Collected data entries:

Lemma Absorb_fitting key pod mark b p :
  pod_fits key pod p mark → batch_fits pod mark b → key_of b = key → 0 < runID → 0 < key.1.1 →
  AbsorbErr p = None →
  ∃ p' mark' new, Absorb b p = (Ok tt, p') ∧ AbsorbErr p' = None ∧ (mark <= mark')%nat ∧
    pr_acc (run_of p') = absorb_all new (pr_acc (run_of p)) ∧
    take mark (pod_taken pod) ++ new = take mark' (pod_taken pod) ∧
    pod_fits key pod p' mark' ∧
    (∀ from, pb_Intervals b = drop from (pod_taken pod) → (from <= mark)%nat →
       (length (pod_taken pod) <= mark')%nat) ∧
    ∀ key', key' ≠ key → pr_shards (run_of p') !! key' = pr_shards (run_of p) !! key'.
Proof using.
  intros [Hnum Hseq Hpend [Hmark Hlen] Hstr] [Hrun Hbs (from & n & Hsl & Hfrom & _)] Hkey Hr Hk Herr.
  assert (numbered (Z.of_nat from) (pb_Intervals b)) as Hbn
    by (rewrite Hsl; apply numbered_take, numbered_drop; [done|lia]).
  unfold Absorb. rewrite Herr.
  assert (ProgressBatch_Validate b = Ok tt) as ->.
  { unfold ProgressBatch_Validate. rewrite Hrun. destruct (Z.leb_spec runID 0); [lia|].
    rewrite <- Hkey in Hk. simpl in Hk. destruct (Z.leb_spec (pb_ScenarioID b) 0); [lia|].
    destruct (existsb _ _) eqn:E; [|done].
    apply existsb_exists in E as (iv & Hin%list_elem_of_In & Hle%Z.leb_le).
    pose proof (numbered_positive _ _ iv (Nat2Z.is_nonneg from) Hbn Hin). lia. }
  rewrite Hrun, Hkey. fold (run_of p).
  set (shard := default (mkShardStream (pb_StreamID b) 0 false None) (pr_shards (run_of p) !! key)).
  assert ((if bool_decide (str_streamID shard = pb_StreamID b) then str_seq shard else 0) =
    Z.of_nat mark) as ->.
  { unfold shard, watermark in *. destruct (pr_shards (run_of p) !! key) as [sh|] eqn:E; simpl.
    - by rewrite bool_decide_eq_true_2 by (by rewrite (Hstr sh), Hbs).
    - by rewrite bool_decide_eq_true_2. }
  rewrite (absorb_numbered _ from mark) by done. cbv beta iota zeta.
  set (new := drop (mark - from) (pb_Intervals b)).
  set (mark' := Nat.max mark (from + length (pb_Intervals b))).
  set (p' := mkReportProgress _ _ _ _).
  assert (run_of p' = mkProgressRun (absorb_all new (pr_acc (run_of p)))
    (<[key := mkShardStream (pb_StreamID b) (Z.of_nat mark') (pb_Final b || str_finished shard)
       (match pb_ExitCode b with Some c => Some c | None => str_exitCode shard end)]>
       (pr_shards (run_of p)))) as Hrun'.
  { unfold run_of at 1. simpl. by rewrite lookup_insert_eq. }
  exists p', mark', new. rewrite Hrun'. simpl.
  assert ((mark' <= length (pod_taken pod))%nat) as Hle'.
  { unfold mark'. rewrite Hsl, length_take, length_drop. lia. }
  split_and!; [done|done|lia|done| | | |].
  - unfold new, mark'. rewrite Hsl. by apply take_upto.
  - split; [done|done| | |].
    + destruct Hpend as (a & ? & ?). exists a. split; [done|lia].
    + unfold watermark. rewrite Hrun'. simpl. by rewrite lookup_insert_eq.
    + rewrite Hrun'. simpl. intros sh. rewrite lookup_insert_eq. intros [= <-]. done.
  - intros from' Hsl' Hf'. unfold mark'.
    assert (numbered (Z.of_nat from') (pb_Intervals b)) as Hbn'
      by (rewrite Hsl'; apply numbered_drop; [done|lia]).
    assert (length (pb_Intervals b) = length (pod_taken pod) - from')%nat
      by (by rewrite Hsl', length_drop).
    destruct (pb_Intervals b); simpl in *; [lia|]. destruct Hbn as [? _], Hbn' as [? _]. lia.
  - intros key' Hne. by rewrite lookup_insert_ne.
Qed.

Assignment: Taking the line with "rewrite (absorb_numbered _" as the first and the line with "intros [= <-]. done." as the last, retype that stretch of the data above exactly, with no other lines.

Written answer:
  rewrite (absorb_numbered _ from mark) by done. cbv beta iota zeta.
  set (new := drop (mark - from) (pb_Intervals b)).
  set (mark' := Nat.max mark (from + length (pb_Intervals b))).
  set (p' := mkReportProgress _ _ _ _).
  assert (run_of p' = mkProgressRun (absorb_all new (pr_acc (run_of p)))
    (<[key := mkShardStream (pb_StreamID b) (Z.of_nat mark') (pb_Final b || str_finished shard)
       (match pb_ExitCode b with Some c => Some c | None => str_exitCode shard end)]>
       (pr_shards (run_of p)))) as Hrun'.
  { unfold run_of at 1. simpl. by rewrite lookup_insert_eq. }
  exists p', mark', new. rewrite Hrun'. simpl.
  assert ((mark' <= length (pod_taken pod))%nat) as Hle'.
  { unfold mark'. rewrite Hsl, length_take, length_drop. lia. }
  split_and!; [done|done|lia|done| | | |].
  - unfold new, mark'. rewrite Hsl. by apply take_upto.
  - split; [done|done| | |].
    + destruct Hpend as (a & ? & ?). exists a. split; [done|lia].
    + unfold watermark. rewrite Hrun'. simpl. by rewrite lookup_insert_eq.
    + rewrite Hrun'. simpl. intros sh. rewrite lookup_insert_eq. intros [= <-]. done.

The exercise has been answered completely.